15:00 - 16:40
P4
Room: South Hall 2B
Panel Session 4
Cyrill Otteni - Female political empowerment and the gender gap in political participation
Martin Haselmayer - Equality Of What? Mapping Changes In The Equality Concepts Of Parties In OCED Countries Since 1970
Andy Harris - A Booth of One's Own: Gender and Turnout in Pakistan
Didac Queralt - Historical origins of gender gaps in political representation: And how cultural entrepreneurs can help close it
Katharina Pfaff - Gender and Political Protest: Understanding Mass Mobilization for Gender Equality
Historical origins of gender gaps in political representation: And how cultural entrepreneurs can help close it
P4-04
Presented by: Didac Queralt
Aina Gallego 1, Didac Queralt 2, Ana Tur-Prats 3
1 Barcelona University
2 Yale
3 University of California at Merced
Do historical experiences explain why women are underrepresented in politics? If so, can historical legacies be remedied within a lifespan? We address both questions by studying the effect of distinct cultural heritages created by two prototypical historical family types--nuclear and stem--on women’s representation in local councils in Spain from 1979 to 2015. Although prototypical family types disappeared in the mid-twentieth century, the political representation of women after democratization was significantly lower in nuclear than in stem family regions, reflecting centuries of socialization in conservative gender norms.

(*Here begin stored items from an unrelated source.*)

(** One address put in place of the old one, or under a fresh identifier. *)
Lemma wf_put_address ip a0 v :
  inv_wf v → resolves (iv_subnets v) (ad_Subnet a0) → resolves (iv_devices v) (ad_Device a0) →
  (match iv_addresses v !! ip with
   | Some old => ad_ID a0 = ad_ID old
   | None => ∀ ip' b, iv_addresses v !! ip' = Some b → ad_ID b ≠ ad_ID a0
   end) →
  inv_wf (with_addresses (<[ip := a0]> (iv_addresses v)) v).
Proof.
  intros [] Hs Hd Hid. split; cbn; try done.
  - intros ip' a1. rewrite lookup_insert_Some. intros [[-> ->]|[_ Ha]]; [done|by eapply wf_address0].
  - intros ip' r Hr. destruct (wf_discovery0 ip' r Hr) as [Hd1 Ha1]. split; [done|].
    intros aid (ip1 & a1 & Ha & He)%Ha1. destruct (decide (ip = ip1)) as [<-|Hne].
    + exists ip, a0. rewrite lookup_insert_eq. rewrite Ha in Hid. split; [done|congruence].
    + exists ip1, a1. by rewrite lookup_insert_ne.
  - intros ip1 ip2 a1 a2. rewrite !lookup_insert_Some.
    intros [[<- <-]|[Hn1 H1]] [[<- <-]|[Hn2 H2]] He; try done; try (by eapply wf_address_id0).
    + destruct (iv_addresses v !! ip) as [old|] eqn:Ho.
      * exfalso. apply Hn2. eapply wf_address_id0; [exact Ho|exact H2|congruence].
      * exfalso. by apply (Hid _ _ H2).
    + destruct (iv_addresses v !! ip) as [old|] eqn:Ho.
      * exfalso. apply Hn1. eapply wf_address_id0; [exact Ho|exact H1|congruence].
      * exfalso. by apply (Hid _ _ H1).
Qed.

Lemma has_id_false {A} (id : A → string) (m : gmap string A) key :
  existsb (λ p, bool_decide (id p.2 = key)) (map_to_list m) = false →
  ∀ k x, m !! k = Some x → id x ≠ key.
Proof.
  intros Hf k x Hx He. apply not_true_iff_false in Hf. apply Hf. apply existsb_exists.
  exists (k, x). split; [by apply list_elem_of_In, elem_of_map_to_list|]. by apply bool_decide_eq_true.
Qed.

(** ** Every transaction keeps it *)

Lemma covers_kept v v' : devices_kept v v' → covers (iv_devices v) (iv_devices v').
Proof. intros [Hk _] k [x Hx]. destruct (Hk k x Hx) as (x' & Hx' & _). by exists x'. Qed.

Lemma covers_alter {A} (f : A → A) k (m : gmap string A) : covers m (alter f k m).
Proof.
  intros i Hi. destruct (decide (k = i)) as [->|].
  - rewrite lookup_alter_eq. by apply fmap_is_Some.
  - by rewrite lookup_alter_ne.
Qed.

Lemma wf_upsert ip new v row v' :
  dr_Status new = "pending" → dr_Address new = None → dr_Device new = None →
  upsert_discovery ip new v = Ok (row, v') → inv_wf v → inv_wf v'.
Proof.
  intros _ Ha Hd H Hw. unfold upsert_discovery in H.
  destruct (iv_discoveries v !! ip) as [old|] eqn:Ho.
  - simplify_eq. apply wf_with_discoveries; [done| |].
    + intros ip' r. rewrite lookup_insert_Some. intros [[-> <-]|[_ Hr]]; [|by eapply wf_discovery].
      cbn. by eapply wf_discovery.
    + intros ip1 ip2 r1 r2. rewrite !lookup_insert_Some.
      intros [[<- <-]|[Hn1 H1]] [[<- <-]|[Hn2 H2]] He; try done; by eapply (wf_discovery_id _ Hw).
  - destruct (has_discovery_id (dr_ID new) v) eqn:Hid; simplify_eq.
    pose proof (has_id_false _ _ _ Hid) as Hfresh. apply wf_with_discoveries; [done| |].
    + intros ip' r. rewrite lookup_insert_Some. intros [[-> <-]|[_ Hr]]; [|by eapply wf_discovery].
      by rewrite Hd, Ha.
    + intros ip1 ip2 r1 r2. rewrite !lookup_insert_Some.
      intros [[<- <-]|[Hn1 H1]] [[<- <-]|[Hn2 H2]] He; try done.
      * by destruct (Hfresh _ _ H2).
      * by destruct (Hfresh _ _ H1).
      * by eapply (wf_discovery_id _ Hw).
Qed.

Lemma wf_seen ip now v : inv_wf v → inv_wf (with_addresses (alter (seen_now now) ip (iv_addresses v)) v).
Proof.
  intros Hw. apply (wf_map_addresses (seen_now now)); try done. intros ip'.
  destruct (decide (ip = ip')) as [->|]; [right; by rewrite lookup_alter_eq|left; by rewrite lookup_alter_ne].
Qed.

Lemma wf_backfill ip vlan v v' : backfillSubnetVLAN ip vlan v = Ok v' → inv_wf v → inv_wf v'.
Proof.
  intros H Hw. destruct (backfill_Ok _ _ _ _ H) as (subnets & -> & Hs & Hd).
  apply wf_with_subnets; [done| |].
  - intros k [s Hk]. destruct (Hs k s Hk) as (s' & Hs' & _). by exists s'.
  - intros sid s' n Hs' Hn. destruct (Hd sid) as [s Hk]; [by exists s'|].
    destruct (Hs sid s Hk) as (s'' & Hs'' & _ & Hv). assert (s'' = s') as -> by congruence.
    destruct Hv as [Hv|(_ & _ & Hv & Hr)].
    + eapply (wf_subnet _ Hw sid s); congruence.
    + assert (n = vlan) as -> by congruence. exact Hr.
Qed.

Section integrity.
Context {env : Env}.
Context (inet_in macaddr_in : string → option string)
        (MarshalServices : list DiscoveryService → string).

Lemma wf_attach t dev mac vendor v v' :
  attachDiscoveryMAC macaddr_in t dev mac vendor v = Ok v' → is_Some (iv_devices v !! dev) →
  inv_wf v → inv_wf v'.
Proof.
  intros H Hdev Hw. destruct (attach_Ok _ _ _ _ _ _ _ H) as (macs & -> & Hm & _).
  apply wf_with_macs; [done|]. intros m r Hr. destruct (Hm m r Hr) as [->|(old & Ho & ->)].
  - split; [by eexists|by apply resolves_Some].
  - by apply (wf_mac _ Hw m).
Qed.

Lemma wf_importDevice t1 t2 d name now v dev v' :
  importDiscoveryDevice macaddr_in MarshalServices t1 t2 d name now v = Ok (dev, v') →
  inv_wf v → inv_wf v' ∧ is_Some (iv_devices v' !! dev).
Proof.
  intros H Hw. destruct (importDevice_Ok _ _ _ _ _ _ _ _ _ _ H) as (devices & macs & -> & Hk & Hd & Hm & _).
  assert (is_Some (devices !! dev)) as Hdev.
  { destruct Hd as [?|(m & r & Hr & Hmd & ->)]; [done|]. by eapply (wf_mac _ Hw m). }
  split; [|done]. assert (inv_wf (with_devices devices v)) as Hw'.
  { apply wf_with_devices; [done|]. intros k [x Hx]. destruct (proj1 Hk k x Hx) as (x' & Hx' & _). by exists x'. }
  apply wf_with_macs; [done|]. intros m r Hr. destruct (Hm m r Hr) as [->|(old & Ho & ->)].
  - split; [by eexists|by apply resolves_Some].
  - by apply (wf_mac _ Hw' m).
Qed.

Lemma wf_put id sid dev d now v aid v' :
  put_address id sid dev d now v = Ok (aid, v') →
  is_Some (iv_subnets v !! sid) → is_Some (iv_devices v !! dev) → inv_wf v →
  inv_wf v' ∧ address_id (iv_addresses v') aid.
Proof.
  intros H Hs Hd Hw. destruct (put_address_Ok _ _ _ _ _ _ _ _ H) as (a0 & -> & Hid & Hsub & _ & Hold). split.
  2:{ exists (d_IP d), a0. cbn. by rewrite lookup_insert_eq. }
  apply wf_put_address; [done| | |].
  - rewrite Hsub. by apply resolves_Some.
  - unfold nonempty in Hold. destruct (iv_addresses v !! d_IP d) as [old|] eqn:Ho.
    + destruct Hold as (_ & _ & _ & _ & ->).
      destruct (decide (dev = "")); [by eapply (wf_address _ Hw)|by apply resolves_Some].
    + destruct Hold as (_ & _ & ->). destruct (decide (dev = "")); [done|by apply resolves_Some].
  - destruct (iv_addresses v !! d_IP d) as [old|] eqn:Ho.
    + rewrite Hid. by destruct Hold as (-> & _).
    + destruct Hold as (Hf & _). intros ip' b Hb. rewrite Hid. exact (has_id_false _ _ _ Hf ip' b Hb).
Qed.

Lemma wf_mark id aid dev v :
  address_id (iv_addresses v) aid → is_Some (iv_devices v !! dev) →
  inv_wf v → inv_wf (mark_imported id aid dev v).
Proof.
  intros Ha Hd Hw.
  assert (∀ ip r', ((λ r, if decide (dr_ID r = id) then set_imported aid dev r else r)
    <$> iv_discoveries v) !! ip = Some r' → ∃ r, iv_discoveries v !! ip = Some r ∧ dr_ID r' = dr_ID r ∧
    (r' = r ∨ dr_Address r' = Some aid ∧ dr_Device r' = emptyToNil dev)) as Hback.
  { intros ip r'. rewrite lookup_fmap, fmap_Some. intros (r & Hr & ->). exists r.
    destruct (decide (dr_ID r = id)); cbn; auto. }
  apply wf_with_discoveries; [done| |].
  - intros ip r' Hr. destruct (Hback _ _ Hr) as (r & Hr0 & _ & [->|[Hra Hrd]]); [by eapply wf_discovery|].
    rewrite Hra, Hrd. split; [|intros aid' [= <-]; done].
    unfold emptyToNil. destruct (decide (trim_space dev = "")); [done|by apply resolves_Some].
  - intros ip1 ip2 r1 r2 H1 H2 He. destruct (Hback _ _ H1) as (b1 & Hb1 & E1 & _), (Hback _ _ H2) as (b2 & Hb2 & E2 & _).
    eapply (wf_discovery_id _ Hw); [exact Hb1|exact Hb2|congruence].
Qed.

Lemma wf_import t1 t2 t3 d name now v v' :
  import_tx macaddr_in MarshalServices t1 t2 t3 d name now v = Ok v' → inv_wf v → inv_wf v'.
Proof.
  intros H Hw. destruct (import_tx_Ok _ _ _ _ _ _ _ _ _ _ H)
    as (sid & s & v1 & dev & v2 & aid & v3 & Hc & Hb & Hi & Hp & ->).
  pose proof (wf_backfill _ _ _ _ Hb Hw) as Hw1.
  destruct (wf_importDevice _ _ _ _ _ _ _ _ Hi Hw1) as [Hw2 Hdev].
  assert (is_Some (iv_subnets v2 !! sid)) as Hsid.
  { destruct (containing_subnet_Some _ _ _ _ Hc) as (Hs & _).
    destruct (backfill_Ok _ _ _ _ Hb) as (subnets & -> & Hsub & _).
    destruct (importDevice_Ok _ _ _ _ _ _ _ _ _ _ Hi) as (devices & macs & -> & _).
    cbn. destruct (Hsub _ _ Hs) as (s' & Hs' & _). by exists s'. }
  destruct (wf_put _ _ _ _ _ _ _ _ Hp Hsid Hdev Hw2) as [Hw3 Ha].
  apply wf_mark; [done| |done].
  destruct (put_address_Ok _ _ _ _ _ _ _ _ Hp) as (a0 & -> & _). exact Hdev.
Qed.

Lemma wf_sync t d v v' :
  sync_tx macaddr_in MarshalServices t d v = Ok (Some v') → inv_wf v → inv_wf v'.
Proof.
  intros H Hw. unfold sync_tx in H. destruct (decide _) as [|Hdev]; [done|].
  destruct (jsonb_in _) as [j|]; [cbn in H|done].
  set (v1 := with_devices (alter (sync_device d) (d_ImportedDeviceID d) (iv_devices v)) v) in H.
  assert (inv_wf v1) as Hw1 by (apply wf_with_devices; [done|apply covers_alter]).
  assert (is_Some (iv_devices v1 !! d_ImportedDeviceID d)) as Hd1
    by (apply covers_alter; destruct (iv_devices v !! d_ImportedDeviceID d); [by eexists|done]).
  destruct (if decide (d_MAC d = "") then Ok v1 else _) as [v2|] eqn:Ha; [cbn in H|done].
  assert (inv_wf v2) as Hw2.
  { destruct (decide (d_MAC d = "")); [by simplify_eq|]. by eapply wf_attach. }
  destruct (backfillSubnetVLAN _ _ _) as [v3|] eqn:Hb; [cbn in H|done]. simplify_eq.
  eapply wf_backfill; [exact Hb|].
  destruct (decide (d_Hostname d ≠ "" ∧ d_ImportedAddressID d ≠ "")); [|exact Hw2].
  apply (wf_map_addresses (backfill_hostname d)); [done| | | |].
  1-3: intros a0; unfold backfill_hostname; by destruct (decide (ad_ID a0 = d_ImportedAddressID d ∧ ad_Hostname a0 = "")).
  intros ip. right. by rewrite lookup_fmap.
Qed.

Lemma wf_link t ids v v' : link_tx t ids v = Ok v' → inv_wf v → inv_wf v'.
Proof.
  intros H Hw. unfold link_tx in H. destruct (negb _); [done|].
  destruct (match groups_of ids v with [] => _ | _ => _ end) as [g|]; [cbn in H|done]. simplify_eq.
  apply wf_with_devices; [done|]. intros k [x Hx]. rewrite map_lookup_imap, Hx. by eexists.
Qed.

Lemma wf_unlink id v v' : unlink_tx id v = Ok v' → inv_wf v → inv_wf v'.
Proof.
  intros H Hw. unfold unlink_tx in H. destruct (iv_devices v !! id) as [x|] eqn:Hx; [|done].
  assert (covers (iv_devices v) (<[id := set_group None x]> (iv_devices v))) as Hc.
  { intros k Hk. destruct (decide (id = k)) as [<-|]; [by rewrite lookup_insert_eq|by rewrite lookup_insert_ne]. }
  destruct (group_name x) as [g|]; [|by simplify_eq].
  destruct (length _ <? 2)%nat; simplify_eq; apply wf_with_devices; try done.
  intros k Hk%Hc. rewrite lookup_fmap. by apply fmap_is_Some.
Qed.

Lemma wf_dismiss id ip r v :
  find_discovery id v = Some (ip, r) → inv_wf v →
  inv_wf (with_discoveries (<[ip := set_dismissed r]> (iv_discoveries v)) v).
Proof.
  intros Hf Hw. unfold find_discovery in Hf. apply fmap_Some in Hf as ((i & ip0 & r0) & Hl & [= -> ->]).
  apply list_find_Some in Hl as (Hl & _ & _). apply list_elem_of_lookup_2, elem_of_map_to_list in Hl.
  apply wf_with_discoveries; [done| |].
  - intros ip' r'. cbn. rewrite lookup_insert_Some.
    intros [[<- <-]|[_ Hr]]; [exact (wf_discovery _ Hw _ _ Hl)|exact (wf_discovery _ Hw _ _ Hr)].
  - intros ip1 ip2 r1 r2. cbn. rewrite !lookup_insert_Some.
    intros [[<- <-]|[Hn1 H1]] [[<- <-]|[Hn2 H2]] He; [done|..].
    + exact (wf_discovery_id _ Hw _ _ _ _ Hl H2 He).
    + exact (wf_discovery_id _ Hw _ _ _ _ H1 Hl He).
    + exact (wf_discovery_id _ Hw _ _ _ _ H1 H2 He).
Qed.

(** ** The integrity theorem *)

(** The statement leaves the rest of the world alone and keeps the inventory whole. *)
Definition keeps_inventory : World Inventory → World Inventory → Prop :=
  inv_step (λ v v', inv_wf v → inv_wf v').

Differences in women political representation between regions mostly disappeared after 1990s. We examine three possible explanations: changes in labor market outcomes, changes in societal gender attitudes, and adoption of voluntary gender quotas. Our data are consistent with the latter mechanism: The top-down introduction of voluntary quotas in the late 1980s balanced-off the negative cultural legacy in nuclear region municipalities. We discuss the implications of our findings for theories of cultural persistence and speculate about the role of feminist groups as "cultural entrepreneurs" responsible for the rapid diffusion of gender parity norms and institutional change.